*** Opening Entries shown ***

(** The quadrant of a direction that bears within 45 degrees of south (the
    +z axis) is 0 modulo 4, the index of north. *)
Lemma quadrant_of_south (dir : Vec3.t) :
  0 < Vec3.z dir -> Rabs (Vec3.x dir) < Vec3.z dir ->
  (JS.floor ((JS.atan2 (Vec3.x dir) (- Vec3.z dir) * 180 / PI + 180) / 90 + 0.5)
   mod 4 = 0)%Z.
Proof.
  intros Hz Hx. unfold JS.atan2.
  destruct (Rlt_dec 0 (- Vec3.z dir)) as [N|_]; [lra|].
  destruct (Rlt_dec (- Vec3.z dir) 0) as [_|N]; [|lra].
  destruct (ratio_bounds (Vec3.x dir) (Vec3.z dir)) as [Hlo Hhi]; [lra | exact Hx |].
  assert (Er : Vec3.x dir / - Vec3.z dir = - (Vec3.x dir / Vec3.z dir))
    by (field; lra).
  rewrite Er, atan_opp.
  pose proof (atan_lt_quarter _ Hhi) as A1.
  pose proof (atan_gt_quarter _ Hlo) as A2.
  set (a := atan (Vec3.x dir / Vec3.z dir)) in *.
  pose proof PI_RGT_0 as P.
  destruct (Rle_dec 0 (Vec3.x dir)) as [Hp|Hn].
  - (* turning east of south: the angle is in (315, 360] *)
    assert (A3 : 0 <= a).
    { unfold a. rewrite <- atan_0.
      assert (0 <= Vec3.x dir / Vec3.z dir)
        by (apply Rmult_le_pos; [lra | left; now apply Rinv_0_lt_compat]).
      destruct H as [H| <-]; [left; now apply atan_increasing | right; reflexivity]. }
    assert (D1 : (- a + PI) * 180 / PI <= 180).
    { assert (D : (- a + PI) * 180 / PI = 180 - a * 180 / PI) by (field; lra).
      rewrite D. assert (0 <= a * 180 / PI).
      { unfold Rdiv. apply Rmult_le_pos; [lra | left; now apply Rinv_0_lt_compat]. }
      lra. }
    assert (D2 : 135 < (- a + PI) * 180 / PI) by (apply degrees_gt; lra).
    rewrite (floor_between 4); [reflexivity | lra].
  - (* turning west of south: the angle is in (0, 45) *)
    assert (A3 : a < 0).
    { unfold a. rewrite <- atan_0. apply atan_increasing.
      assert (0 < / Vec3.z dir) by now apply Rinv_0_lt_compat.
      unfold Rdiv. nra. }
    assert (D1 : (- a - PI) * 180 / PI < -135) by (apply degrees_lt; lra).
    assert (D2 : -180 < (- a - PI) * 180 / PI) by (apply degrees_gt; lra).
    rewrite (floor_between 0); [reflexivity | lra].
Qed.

*** Closing Entries shown ***

Work order: Which lines above run from the one containing "destruct (Rle_dec 0" to the one containing "unfold Rdiv. nra."? Give them again exactly, both ends included.

Answer section:
  destruct (Rle_dec 0 (Vec3.x dir)) as [Hp|Hn].
  - (* turning east of south: the angle is in (315, 360] *)
    assert (A3 : 0 <= a).
    { unfold a. rewrite <- atan_0.
      assert (0 <= Vec3.x dir / Vec3.z dir)
        by (apply Rmult_le_pos; [lra | left; now apply Rinv_0_lt_compat]).
      destruct H as [H| <-]; [left; now apply atan_increasing | right; reflexivity]. }
    assert (D1 : (- a + PI) * 180 / PI <= 180).
    { assert (D : (- a + PI) * 180 / PI = 180 - a * 180 / PI) by (field; lra).
      rewrite D. assert (0 <= a * 180 / PI).
      { unfold Rdiv. apply Rmult_le_pos; [lra | left; now apply Rinv_0_lt_compat]. }
      lra. }
    assert (D2 : 135 < (- a + PI) * 180 / PI) by (apply degrees_gt; lra).
    rewrite (floor_between 4); [reflexivity | lra].
  - (* turning west of south: the angle is in (0, 45) *)
    assert (A3 : a < 0).
    { unfold a. rewrite <- atan_0. apply atan_increasing.
      assert (0 < / Vec3.z dir) by now apply Rinv_0_lt_compat.
      unfold Rdiv. nra. }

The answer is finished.